Chasubles et t-shirts noirs, chants revendicatifs, affiches, masques de déguisement noirs et un cercueil blanc… Plus d’un millier d’étudiants en médecine ont tenu à marquer le coup lors d’un sit-in organisé le jeudi 1er février dans le grand hall de la Faculté de médecine et de pharmacie de Casablanca. Une nouvelle étape dans leur grève nationale entamée depuis plus de 40 jours et marquée par le boycott des amphithéâtres, des examens semestriels et des stages.
Leur principale revendication: le retour de la durée de la formation à 7 ans, contre 6 actuellement, une décision actée en 2022 par le ministère de l’Enseignement supérieur pour combler le gap de praticiens au Maroc. Cette doléance découle, selon les manifestants, de l’absence de mesures d’accompagnement nécessaires au déploiement de cette réforme et du manque de visibilité sur la sixième année de formation.
Boycott des examens semestriels
«Nous avons décidé d’organiser ce sit-in sous le thème “jeudi noir” pour alerter sur les funérailles de la formation médicale et pharmaceutique au Maroc.
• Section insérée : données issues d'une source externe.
Definition setup_routes (auth_pwd : string) : list (route (R := parts)) :=
  let route := proof_route auth_pwd in
  [ ping
  ; route "prove-valid-balance-create" ValidBalanceCreate handle_valid_balance_create
  ; route "prove-valid-deposit" ValidDeposit handle_valid_deposit
  ; route "prove-valid-order-cancellation" ValidOrderCancellation handle_valid_order_cancellation
  ; route "prove-valid-withdrawal" ValidWithdrawal handle_valid_withdrawal
  ; route "prove-intent-and-balance-validity" IntentAndBalanceValidity handle_intent_and_balance_validity
  ; route "prove-intent-and-balance-first-fill-validity" IntentAndBalanceFirstFillValidity handle_intent_and_balance_first_fill_validity
  ; route "prove-intent-only-validity" IntentOnlyValidity handle_intent_only_validity
  ; route "prove-intent-only-first-fill-validity" IntentOnlyFirstFillValidity handle_intent_only_first_fill_validity
  ; route "prove-new-output-balance-validity" NewOutputBalanceValidity handle_new_output_balance_validity
  ; route "prove-output-balance-validity" OutputBalanceValidity handle_output_balance_validity
  ; route "prove-intent-and-balance-bounded-settlement" IntentAndBalanceBoundedSettlement handle_intent_and_balance_bounded_settlement
  ; route "prove-intent-and-balance-private-settlement" IntentAndBalancePrivateSettlement handle_intent_and_balance_private_settlement
  ; route "prove-intent-and-balance-public-settlement" IntentAndBalancePublicSettlement handle_intent_and_balance_public_settlement
  ; route "prove-intent-only-bounded-settlement" IntentOnlyBoundedSettlement handle_intent_only_bounded_settlement
  ; route "prove-intent-only-public-settlement" IntentOnlyPublicSettlement handle_intent_only_public_settlement
  ; route "prove-valid-note-redemption" ValidNoteRedemption handle_valid_note_redemption
  ; route "prove-valid-private-protocol-fee-payment" ValidPrivateProtocolFeePayment handle_valid_private_protocol_fee_payment
  ; route "prove-valid-private-relayer-fee-payment" ValidPrivateRelayerFeePayment handle_valid_private_relayer_fee_payment
  ; route "prove-valid-public-protocol-fee-payment" ValidPublicProtocolFeePayment handle_valid_public_protocol_fee_payment
  ; route "prove-valid-public-relayer-fee-payment" ValidPublicRelayerFeePayment handle_valid_public_relayer_fee_payment
  ].
(** [recover(handle_rejection)]; a handler that panics drops the connection. *)
Definition serve (auth_pwd : string) (rq : Request parts) : list call -> option reply * list call := fun cs =>
  match routes_of (setup_routes auth_pwd) rq cs with
  | (Ok r, cs) => (Some r, cs)
  | (Err e, cs) => (Some (ErrorJson (handle_rejection e)), cs)
  | (Panic, cs) => (None, cs)
  end.
(** ** What the service promises, circuit by circuit

    The endpoint, the handler, and what of a request goes to the library: witness,
    statement, and the validity proofs to link with, by kind, party and hint. *)
Definition circuits : list Circuit :=
  [ ValidBalanceCreate; ValidDeposit; ValidOrderCancellation; ValidWithdrawal;
    IntentAndBalanceValidity; IntentAndBalanceFirstFillValidity; IntentOnlyValidity;
    IntentOnlyFirstFillValidity; NewOutputBalanceValidity; OutputBalanceValidity;
    IntentAndBalanceBoundedSettlement; IntentAndBalancePrivateSettlement;
    IntentAndBalancePublicSettlement; IntentOnlyBoundedSettlement; IntentOnlyPublicSettlement;
    ValidNoteRedemption; ValidPrivateProtocolFeePayment; ValidPrivateRelayerFeePayment;
    ValidPublicProtocolFeePayment; ValidPublicRelayerFeePayment ].
Definition endpoint (c : Circuit) : string :=
  match c with
  | ValidBalanceCreate => "prove-valid-balance-create"
  | ValidDeposit => "prove-valid-deposit"
  | ValidOrderCancellation => "prove-valid-order-cancellation"
  | ValidWithdrawal => "prove-valid-withdrawal"
  | IntentAndBalanceValidity => "prove-intent-and-balance-validity"
  | IntentAndBalanceFirstFillValidity => "prove-intent-and-balance-first-fill-validity"
  | IntentOnlyValidity => "prove-intent-only-validity"
  | IntentOnlyFirstFillValidity => "prove-intent-only-first-fill-validity"
  | NewOutputBalanceValidity => "prove-new-output-balance-validity"
  | OutputBalanceValidity => "prove-output-balance-validity"
  | IntentAndBalanceBoundedSettlement => "prove-intent-and-balance-bounded-settlement"
  | IntentAndBalancePrivateSettlement => "prove-intent-and-balance-private-settlement"
  | IntentAndBalancePublicSettlement => "prove-intent-and-balance-public-settlement"
  | IntentOnlyBoundedSettlement => "prove-intent-only-bounded-settlement"
  | IntentOnlyPublicSettlement => "prove-intent-only-public-settlement"
  | ValidNoteRedemption => "prove-valid-note-redemption"
  | ValidPrivateProtocolFeePayment => "prove-valid-private-protocol-fee-payment"
  | ValidPrivateRelayerFeePayment => "prove-valid-private-relayer-fee-payment"
  | ValidPublicProtocolFeePayment => "prove-valid-public-protocol-fee-payment"
  | ValidPublicRelayerFeePayment => "prove-valid-public-relayer-fee-payment"
  end.
Definition handle (c : Circuit) : request_of c -> prover_eff reply :=
  match c with
  | ValidBalanceCreate => handle_valid_balance_create
  | ValidDeposit => handle_valid_deposit
  | ValidOrderCancellation => handle_valid_order_cancellation
  | ValidWithdrawal => handle_valid_withdrawal
  | IntentAndBalanceValidity => handle_intent_and_balance_validity
  | IntentAndBalanceFirstFillValidity => handle_intent_and_balance_first_fill_validity
  | IntentOnlyValidity => handle_intent_only_validity
  | IntentOnlyFirstFillValidity => handle_intent_only_first_fill_validity
  | NewOutputBalanceValidity => handle_new_output_balance_validity
  | OutputBalanceValidity => handle_output_balance_validity
  | IntentAndBalanceBoundedSettlement => handle_intent_and_balance_bounded_settlement
  | IntentAndBalancePrivateSettlement => handle_intent_and_balance_private_settlement
  | IntentAndBalancePublicSettlement => handle_intent_and_balance_public_settlement
  | IntentOnlyBoundedSettlement => handle_intent_only_bounded_settlement
  | IntentOnlyPublicSettlement => handle_intent_only_public_settlement
  | ValidNoteRedemption => handle_valid_note_redemption
  | ValidPrivateProtocolFeePayment => handle_valid_private_protocol_fee_payment
  | ValidPrivateRelayerFeePayment => handle_valid_private_relayer_fee_payment
  | ValidPublicProtocolFeePayment => handle_valid_public_protocol_fee_payment
  | ValidPublicRelayerFeePayment => handle_valid_public_relayer_fee_payment
  end.
Definition witness_of (c : Circuit) : request_of c -> Witness c :=
  match c with
  | ValidBalanceCreate => vbc_witness
  | ValidDeposit => vd_witness
  | ValidOrderCancellation => voc_witness
  | ValidWithdrawal => vw_witness
  | IntentAndBalanceValidity => ibv_witness
  | IntentAndBalanceFirstFillValidity => ibf_witness
  | IntentOnlyValidity => iov_witness
  | IntentOnlyFirstFillValidity => iof_witness
  | NewOutputBalanceValidity => nob_witness
  | OutputBalanceValidity => obv_witness
  | IntentAndBalanceBoundedSettlement => ibb_witness
  | IntentAndBalancePrivateSettlement => ibp_witness
  | IntentAndBalancePublicSettlement => ibu_witness
  | IntentOnlyBoundedSettlement => iob_witness
  | IntentOnlyPublicSettlement => iou_witness
  | ValidNoteRedemption => vnr_witness
  | ValidPrivateProtocolFeePayment => vpp_witness
  | ValidPrivateRelayerFeePayment => vpr_witness
  | ValidPublicProtocolFeePayment => vup_witness
  | ValidPublicRelayerFeePayment => vur_witness
  end.
Definition statement_of (c : Circuit) : request_of c -> Statement c :=
  match c with
  | ValidBalanceCreate => vbc_statement
  | ValidDeposit => vd_statement
  | ValidOrderCancellation => voc_statement
  | ValidWithdrawal => vw_statement
  | IntentAndBalanceValidity => ibv_statement
  | IntentAndBalanceFirstFillValidity => ibf_statement
  | IntentOnlyValidity => iov_statement
  | IntentOnlyFirstFillValidity => iof_statement
  | NewOutputBalanceValidity => nob_statement
  | OutputBalanceValidity => obv_statement
  | IntentAndBalanceBoundedSettlement => ibb_statement
  | IntentAndBalancePrivateSettlement => ibp_statement
  | IntentAndBalancePublicSettlement => ibu_statement
  | IntentOnlyBoundedSettlement => iob_statement
  | IntentOnlyPublicSettlement => iou_statement
  | ValidNoteRedemption => vnr_statement
  | ValidPrivateProtocolFeePayment => vpp_statement
  | ValidPrivateRelayerFeePayment => vpr_statement
  | ValidPublicProtocolFeePayment => vup_statement
  | ValidPublicRelayerFeePayment => vur_statement
  end.
Definition links_of (c : Circuit) : request_of c -> list (link_kind * ProofLinkingHint) :=
  match c with
  | IntentAndBalanceBoundedSettlement => fun r =>
      [(LinkIntentAndBalance 0, ibb_validity_link_hint r); (LinkOutputBalance 0, ibb_output_balance_link_hint r)]
  | IntentAndBalancePrivateSettlement => fun r =>
      [(LinkIntentAndBalance 0, ibp_validity_link_hint_0 r); (LinkIntentAndBalance 1, ibp_validity_link_hint_1 r);
       (LinkOutputBalance 0, ibp_output_balance_link_hint_0 r);
       (LinkOutputBalance 1, ibp_output_balance_link_hint_1 r)]
  | IntentAndBalancePublicSettlement => fun r =>
      [(LinkIntentAndBalance 0, ibu_validity_link_hint r); (LinkOutputBalance 0, ibu_output_balance_link_hint r)]
  | IntentOnlyBoundedSettlement => fun r => [(LinkIntentOnly, iob_validity_link_hint r)]
  | IntentOnlyPublicSettlement => fun r => [(LinkIntentOnly, iou_validity_link_hint r)]
  | _ => fun _ => []
  end.
(** The reply made of a proof, its hint and the link proofs in the order of [links_of]. *)
Definition reply_of (c : Circuit) (proof : PlonkProof) (hint : ProofLinkingHint) (links : list PlonkLinkProof)
    : option reply :=
  match c, links with
  | (IntentAndBalanceValidity | IntentAndBalanceFirstFillValidity | IntentOnlyValidity
     | IntentOnlyFirstFillValidity | NewOutputBalanceValidity | OutputBalanceValidity), [] =>
      Some (ProofAndHintJson (mk_proof_and_hint_response proof hint))
  | (IntentAndBalanceBoundedSettlement | IntentAndBalancePublicSettlement), [v; o] =>
      Some (PublicSettlementJson (mk_public_response proof v o))
  | IntentAndBalancePrivateSettlement, [v0; v1; o0; o1] =>
      Some (PrivateSettlementJson (mk_private_response proof v0 v1 o0 o1))
  | (IntentOnlyBoundedSettlement | IntentOnlyPublicSettlement), [l] =>
      Some (SettlementJson (mk_settlement_response proof l))
  | _, [] => Some (ProofJson (mk_proof_response proof))
  | _, _ => None
  end.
C’est une manifestation pour exprimer notre colère par rapport à la non-satisfaction de nos revendications légitimes par les ministères de l’Enseignement supérieur et de la Santé», a expliqué Narjisse El Hilali, étudiante en 5ème de médecine et représentante du Conseil des étudiants en médecine de Casablanca à la Commission nationale des étudiants en médecine, médecine dentaire et pharmacie, dans une déclaration pour Le360.
«C’est aussi une manière de protester contre des mesures prises par certains présidents et doyens d’universités qui ont programmé des rencontres avec les parents pour leur demander de convaincre les étudiants à suspendre la grève et de ne pas boycotter les examens semestriels prévus ce mois de février», a-t-elle ajouté.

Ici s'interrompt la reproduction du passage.